Höllenjagd auf heiße Ware

OT: New York chiama Superdrago
EUROSPY: I/F/BRD, 1966
Regie: Giorgio Ferroni
Darsteller: Ray Danton, Marisa Mell, Margaret Lee, Jess Hahn

STORY:

Merkwürdige Dinge geschehen in einem Provinzkaff irgendwo in Michigan: Frauen prügeln sich ohne Anlass! Und Männern rast das Herz. Superagent Super Drago bzw. Dragon (je nach Synchronfassung) ist zwar im Urlaub, soll aber der Sache auf den Grund gehen, nachdem bereits zwei seiner Kollegen bei den Ermittlungen das Zeitliche gesegnet haben. Dabei stößt auf einen etwas umständlichen Welteroberungsplan. Und eine Spur, die nach Amsterdam führt. Dort wachsen nicht nur Tulpen...

KRITIK:

...sondern auch Kaugummis, die mit der Psychodroge Synchro 2 bzw.
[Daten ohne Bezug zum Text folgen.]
Lemma heap_reachable_inv c : heap_reachable c → heap_inv c.
Proof.
  intros (s & Hi & Hsteps). remember (s, []) as c0 eqn:Hc0.
  assert (heap_inv c0) as Hinv by (subst; by apply heap_inv_initial). clear Hi Hc0.
  induction Hsteps; eauto using heap_inv_step.
Qed.

Lemma heap_inv_block c x : heap_inv c → x ∈ c.2 →
  0 < heap_block_size (layout_level x.1) ∧ x.1.(ly_size) ≤ heap_block_size (layout_level x.1) ∧
  HEAP_START ≤ x.2 ∧ x.2 + heap_block_size (layout_level x.1) ≤ HEAP_START + HEAP_SIZE ∧
  (x.1.(ly_align) | x.2).
Proof.
  intros Hinv Hx. destruct (heap_inv_used c x Hinv Hx) as (Hv & Hn & H1 & H2 & H3).
  destruct (layout_level_ok x.1 Hn) as (_ & Hlt & Hle & _).
  pose proof (proj2 (layout_pow2 x.1 Hv)). destruct Hv as [_ (a & Ha & Hal)].
  pose proof (bi_size_pos (layout_level x.1) Hlt : 0 < heap_block_size (layout_level x.1)).
  unfold layout_need in Hle. split_and!; [lia..|].
  rewrite <- (Z.sub_add HEAP_START x.2). rewrite Hal in *.
  assert (∃ d, 0 ≤ d ∧ heap_block_size (layout_level x.1) = 2 ^ d ∧ d ≤ 24) as (d & Hd0 & Hd & Hd24).
  { exists (4 + Z.of_nat HEAP_LEVELS - 1 - Z.of_nat (layout_level x.1)).
    unfold HEAP_LEVELS in *. split_and!; [lia| |lia].
    by apply (block_size_pow 21 4); [lia..|]. }
  assert (a ≤ d) by (apply (Z.pow_le_mono_r_iff 2); lia).
  apply Z.divide_add_r.
  - etrans; [|exact H3]. rewrite Hd. exists (2 ^ (d - a)). rewrite <- Z.pow_add_r by lia. f_equal. lia.
  - etrans; [|apply HEAP_START_aligned]. exists (2 ^ (24 - a)).
    rewrite <- Z.pow_add_r by lia. f_equal. unfold HEAP_LEVELS. lia.
Qed.

(** C1: whatever the clients do, two outstanding heap allocations never share
    a byte, and each lies in the heap and has the alignment of its layout. *)
Theorem heap_allocations_disjoint s used i j x y :
  heap_reachable (s, used) → used !! i = Some x → used !! j = Some y → i ≠ j →
  (x.2 + x.1.(ly_size) ≤ y.2 ∨ y.2 + y.1.(ly_size) ≤ x.2) ∧
  HEAP_START ≤ x.2 ∧ x.2 + x.1.(ly_size) ≤ HEAP_START + HEAP_SIZE ∧ (x.1.(ly_align) | x.2).
Proof.
  intros Hinv%heap_reachable_inv Hx Hy Hij.
  destruct (heap_inv_block _ x Hinv) as (Hpx & Hsx & Hlo & Hhi & Hal); [by eapply list_elem_of_lookup_2|].
  destruct (heap_inv_block _ y Hinv) as (Hpy & Hsy & _); [by eapply list_elem_of_lookup_2|].
  destruct Hinv as [Hc _]. simpl in Hc.
  apply (client_inv_disjoint _ _ _ _ i j (as_block x) (as_block y)) in Hc;
    [|by rewrite list_lookup_fmap, ?Hx, ?Hy..|done].
  apply units_disjoint in Hc; [|done..]. simpl in Hc. change (2 ^ 4) with HEAP_MIN_BLOCK in Hc.
  split_and!; [lia..|done].
Qed.

Lemma heap_blocks_small s F ly b :
  buddy_inv s F → layout_need ly ≤ HEAP_SIZE → b ∈ level_blocks heap_block_size F →
  b.2 < heap_block_size (layout_level ly) → b.2 < layout_need ly.
Proof.
  intros Hinv Hn (j & l & a & Hj & Ha & ->)%elem_of_level_blocks Hlt. simpl in *.
  destruct (layout_level_ok ly Hn) as (_ & Hl & Hle & Hor).
  pose proof (inv_level s F j l Hinv Hj : (j < HEAP_LEVELS)%nat) as Hjl.
  assert (layout_level ly < j)%nat as Hlj.
  { destruct (decide (layout_level ly < j)%nat); [done|].
    destruct (bi_size_mult j (layout_level ly)) as (k & Hk & Heq); [lia|done|].
    change (heap_block_size j = k * heap_block_size (layout_level ly)) in Heq.
    pose proof (bi_size_pos (layout_level ly) Hl : 0 < heap_block_size (layout_level ly)). nia. }
  destruct Hor as [Hor|Hor]; [lia|].
  destruct (bi_size_mult (S (layout_level ly)) j) as (k & Hk & Heq); [lia|done|].
  change (heap_block_size (S (layout_level ly)) = k * heap_block_size j) in Heq.
  pose proof (bi_size_pos j Hjl : 0 < heap_block_size j). nia.
Qed.

(** C18: for a heap whose first word was zero when it was first used (the static
    allocator trusts that word, see [heap_new_trusts_memory]), after any calls of
    [alloc] and [dealloc] that keep the rules of [GlobalAlloc]: [alloc] returns for
    every valid layout, and returns null exactly when no free block is as large as
    the layout needs. *)
Theorem heap_alloc_null_iff_no_fit s used ly :
  heap_reachable (s, used) → valid_layout ly →
  ∃ p s' F, alloc ly s = Ret (p, s') ∧ heap_raw HEAP_LEVELS s F ∧
    (p = 0 ↔ ∀ b, b ∈ level_blocks heap_block_size F → b.2 < layout_need ly).
Proof.
  intros [(bl & (F & Hinv & Hc & ->) & Ht & _) _]%heap_reachable_inv Hv.
  destruct (decide (layout_need ly ≤ HEAP_SIZE)) as [Hn|Hn].
  - destruct (layout_level_ok ly Hn) as (_ & Hlt & Hle & _).
    destruct (bs_get_ok s (level_blocks heap_block_size F) (layout_level ly)) as (r & s' & bl' & Hg & _ & _ & Hr);
      [by exists F|done|].
    rewrite alloc_fits by done. change (bs_get _ s) with (get_block (layout_level ly) s) in Hg.
    rewrite Hg. destruct r as [a|]; simpl.
    + exists a, s', F. split; [done|]. split; [apply Hinv|]. destruct Hr as [(Ha & _) Hs].
      split; [intros ->; by vm_compute in Ha|]. intros Hall. exfalso.
      destruct (splits_within _ _ (a, heap_block_size (layout_level ly)) Hs) as (b & Hb & H1 & H2);
        [by left|]. specialize (Hall b Hb). simpl in *. lia.
    + exists 0, s', F. split; [done|]. split; [apply Hinv|]. split; [|done].
      intros _ b Hb. destruct Hr as (_ & _ & Hr). by eapply heap_blocks_small; [| |done|apply Hr].
  - exists 0, s, F. rewrite alloc_too_big by (done || lia). split; [done|]. split; [apply Hinv|].
    split; [|done]. intros _ b Hb. destruct (inv_block s F b Hinv Hb) as (_ & H1 & H2).
    change (b.1 + b.2 ≤ HEAP_START + HEAP_SIZE) in H2. change (HEAP_START ≤ b.1) in H1. lia.
Qed.

(** A block that is outstanding can always be given back: [dealloc] does
    not panic, loop or refuse it. *)
Theorem heap_dealloc_total s used x :
  heap_reachable (s, used) → x ∈ used → ∃ s', dealloc x.2 x.1 s = Ret s'.
Proof.
  intros Hinv%heap_reachable_inv Hx.
  destruct (heap_inv_used _ x Hinv Hx) as (Hv & Hn & Hlo & _).
  rewrite dealloc_fits by (done || unfold HEAP_START in *; lia). destruct Hinv as [Hc _].
  apply (client_inv_put _ _ _ _ (as_block x) Hc). apply list_elem_of_fmap. eauto.
Qed.

(** C19: the heap does not fragment for good: once every allocation has been
    returned, an allocation of the whole heap succeeds, at its first address. *)
Theorem heap_coalesces s :
  heap_reachable (s, []) → ∃ s', alloc (mkLayout HEAP_SIZE 1) s = Ret (HEAP_START, s').
Proof.
  intros [Hc _]%heap_reachable_inv.
  destruct (all_returned s Hc) as (F & Hinv & Hl & _).
  destruct (inv_pop 0 s F _ _ Hinv Hl) as (q & s' & F' & Hpop & _ & _ & _ & _ & (H1 & H2 & _) & _).
  exists s'. rewrite alloc_fits by (split; [done|by exists 0] || done).
  change (layout_level (mkLayout HEAP_SIZE 1)) with 0%nat.
  rewrite (get_block_pop 0 s q s' Hpop). simpl. f_equal. f_equal.
  change (q + HEAP_SIZE ≤ HEAP_START + HEAP_SIZE) in H2. change (HEAP_START ≤ q) in H1. lia.
Qed.

(** The bytes of the outstanding blocks [used] are the same in [s] and [s']. *)
Definition client_data_kept (used : list (Layout * Z)) (s s' : heap) : Prop :=
  ∀ x u, x ∈ used → x.2 ≤ u < x.2 + x.1.(ly_size) → s'.1 u = s.1 u.

Lemma writes_keep_data s s' s0 used P :
  heap_inv (s0, used) → heap_writes P s s' →
  (∀ u, u ∈ all_units (held (as_block <$> used)) → ¬ P u) → client_data_kept used s s'.
Proof.
  intros Hinv Hw HP x u Hx Hu. apply Hw, HP. apply elem_of_all_units.
  exists (x.2, heap_block_size (layout_level x.1)). split.
  - unfold held. rewrite <- list_fmap_compose. apply list_elem_of_fmap. eauto.
  - destruct (heap_inv_block _ x Hinv Hx) as (_ & Hle & _). simpl. lia.
Qed.

(** C5: the allocator keeps its hands off its clients' memory.  On a heap of bytes
    whose first word was zero when it was first used, neither [alloc] nor
    [dealloc] changes a byte of a block that stays outstanding, although the free
    lists write their 8-byte links into the same memory. *)
Theorem heap_keeps_client_data s used :
  heap_reachable (s, used) →
  (∀ ly p s', valid_layout ly → alloc ly s = Ret (p, s') → client_data_kept used s s') ∧
  (∀ ly p used' s', used ≡ₚ (ly, p) :: used' → dealloc p ly s = Ret s' →
    client_data_kept used' s s').
Proof.
  intros Hinv%heap_reachable_inv. pose proof Hinv as [Hc Hall]. split.
  - intros ly p s' Hv Ha. destruct (decide (layout_need ly ≤ HEAP_SIZE)) as [Hn|Hn];
      [|rewrite alloc_too_big in Ha by (done || lia); by exec_inv].
    rewrite alloc_fits in Ha by done. destruct (layout_level_ok ly Hn) as (_ & Hlt & _).
    destruct (get_block _ s) as [[r s1]| |] eqn:Hg; simpl in Ha; [|done..].
    assert (s1 = s') as -> by (destruct r; by exec_inv).
    destruct (client_inv_get_writes _ _ _ _ (layout_level ly) r s' Hc Hlt Hg) as (P & Hw & HP).
    by apply (writes_keep_data s s' s used P).
  - intros ly p used' s' Hp Hd.
    destruct (heap_inv_used _ (ly, p) Hinv) as (Hv & Hn & Hlo & _); [simpl; rewrite Hp; by left|].
    simpl in *. rewrite dealloc_fits in Hd by (done || unfold HEAP_START in *; lia).
    assert (heap_inv (s', used')) as Hinv'.
    { eapply heap_inv_step; [exact Hinv|]. eapply heap_step_dealloc; [exact Hp|].
      by rewrite dealloc_fits by (done || unfold HEAP_START in *; lia). }
    destruct (client_inv_put_writes _ _ _ _ (as_block <$> used') (layout_level ly) p s' Hc)
      as (P & Hw & HP); [by rewrite Hp|exact Hd|].
    by apply (writes_keep_data s s' s' used' P).
Qed.

(** [BuddyAlloc::new] never writes the list node at the start of the heap.
    When the first word of the heap does not happen to read as the end of a
    list, the first block handed out leaves a level-0 list that is empty by its
    length and not by its head, and the next request that finds no block
    panics instead of returning null. *)
Theorem heap_new_trusts_memory m self g :
  ALLOCATOR = Ret self → read_node m HEAP_START = Some g →
  ∃ s', alloc (mkLayout HEAP_SIZE 1) (m, self) = Ret (HEAP_START, s') ∧
    alloc (mkLayout HEAP_SIZE 1) s' = Panic.
Proof.
  intros Hnew Hm. vm_compute in Hnew. injection Hnew as <-.
  eexists (m, set_free_list _ 0 (mkFreeList (Some g) 0)). split.
  - rewrite <- Hm. reflexivity.
  - reflexivity.
Qed.

(** *** Witnesses *)

Definition boot_alloc : BuddyAlloc :=
  mkBuddyAlloc HEAP_START (HEAP_START + HEAP_SIZE)
    (mkFreeList (Some HEAP_START) 1 :: replicate 20 FreeList_new).
Definition boot_heap : heap := (λ _, 0, boot_alloc).
Definition after {A} (m : exec (A * heap)) : heap :=
  match m with Ret (_, s) => s | _ => boot_heap end.

Lemma after_alloc ly s p :
  match alloc ly s with Ret (q, _) => q | _ => 0 end = p → p ≠ 0 →
  alloc ly s = Ret (p, after (alloc ly s)).
Proof. destruct (alloc ly s) as [[q s']| |]; simpl; congruence. Qed.

(** Two allocations, one write and one deallocation away from the boot heap. *)
Definition two_blocks : heap :=
  after (alloc (mkLayout 100 8) (after (alloc (mkLayout 40 64) boot_heap))).

Lemma two_blocks_reachable :
  heap_reachable (two_blocks, [(mkLayout 100 8, HEAP_START + 128); (mkLayout 40 64, HEAP_START)]).
Proof.
  exists boot_heap. split; [done|]. unfold two_blocks.
  assert (alloc (mkLayout 40 64) boot_heap
    = Ret (HEAP_START, after (alloc (mkLayout 40 64) boot_heap))) as H1
    by (apply after_alloc; by vm_compute).
  set (s1 := after _) in *.
  assert (alloc (mkLayout 100 8) s1 = Ret (HEAP_START + 128, after (alloc (mkLayout 100 8) s1))) as H2
    by (apply after_alloc; by vm_compute).
  clearbody s1. eapply rtc_l; [|apply rtc_once].
  - eapply heap_step_alloc; [|exact H1|done]. split; [done|by exists 6].
  - eapply heap_step_alloc; [|exact H2|done]. split; [done|by exists 3].
Qed.

Lemma heap_allocations_disjoint_witness :
  HEAP_START + 128 + 100 ≤ HEAP_START ∨ HEAP_START + 40 ≤ HEAP_START + 128.
Proof.
  exact (proj1 (heap_allocations_disjoint _ _ 0 1 _ _ two_blocks_reachable eq_refl eq_refl ltac:(done))).
Defined.

Lemma heap_alloc_null_iff_no_fit_witness :
  ∃ p s' F, alloc (mkLayout (2 ^ 30) 1) two_blocks = Ret (p, s') ∧ heap_raw HEAP_LEVELS two_blocks F ∧
    (p = 0 ↔ ∀ b, b ∈ level_blocks heap_block_size F → b.2 < 2 ^ 30).
Proof.
  apply (heap_alloc_null_iff_no_fit _ _ (mkLayout (2 ^ 30) 1) two_blocks_reachable).
  split; [done|by exists 0].
Defined.

Lemma heap_keeps_client_data_witness :
  ∃ s', dealloc HEAP_START (mkLayout 40 64) two_blocks = Ret s' ∧
    client_data_kept [(mkLayout 100 8, HEAP_START + 128)] two_blocks s'.
Proof.
  assert (match dealloc HEAP_START (mkLayout 40 64) two_blocks with Ret _ => True | _ => False end) as H
    by (by vm_compute).
  destruct (dealloc HEAP_START (mkLayout 40 64) two_blocks) as [s'| |] eqn:Hd; [|done..].
  exists s'. split; [done|].
  eapply (proj2 (heap_keeps_client_data _ _ two_blocks_reachable)); [|exact Hd].
  apply Permutation_swap.
Defined.

Lemma heap_dealloc_total_witness :
  ∃ s', dealloc HEAP_START (mkLayout 40 64) two_blocks = Ret s'.
Proof.
  apply (heap_dealloc_total _ _ (mkLayout 40 64, HEAP_START) two_blocks_reachable).
  right. left.
Defined.

Definition returned : heap :=
  match dealloc HEAP_START (mkLayout 40 64) (after (alloc (mkLayout 40 64) boot_heap)) with
  | Ret s => s
  | _ => boot_heap
  end.

Lemma returned_reachable : heap_reachable (returned, []).
Proof.
  exists boot_heap. split; [done|]. unfold returned.
  assert (alloc (mkLayout 40 64) boot_heap
    = Ret (HEAP_START, after (alloc (mkLayout 40 64) boot_heap))) as H1
    by (apply after_alloc; by vm_compute).
  set (s1 := after _) in *.
  assert (match dealloc HEAP_START (mkLayout 40 64) s1 with Ret _ => True | _ => False end) as H2
    by (by vm_compute).
  clearbody s1. destruct (dealloc HEAP_START (mkLayout 40 64) s1) as [s2| |] eqn:E; [|done..].
  eapply rtc_l; [|apply rtc_once].
  - eapply heap_step_alloc; [|exact H1|done]. split; [done|by exists 6].
  - by apply (heap_step_dealloc s1 s2 _ [] (mkLayout 40 64) HEAP_START).
Qed.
Sychron 2 (je nach, nunja, Synchronfassung) verseucht sind. Nun sind die Holländer ja durchaus für ihre Coffeeshops bekannt, in denen man alles andere als Kaffee bekommt. Aber auf so eine Schnapsidee muss man erst kommen.

Nur wie effektiv kann ein Welteroberungsplan sein, der darin besteht, dass hinterher alle glücklicher sind? Wie kann man mit Drogen die Welt erobern, wenn der einzige Effekt darin besteht, dass sich ein paar Damen gegenseitig zu Boden schmeißen? Es soll Männer geben, die für so ein Spektakel bezahlen! Und warum müssen sie in Mingvasen geschmuggelt werden? Wäre die übliche Wrigley's-Verpackung nicht unauffälliger? Von den Verpackungskosten will ich erst gar nicht reden.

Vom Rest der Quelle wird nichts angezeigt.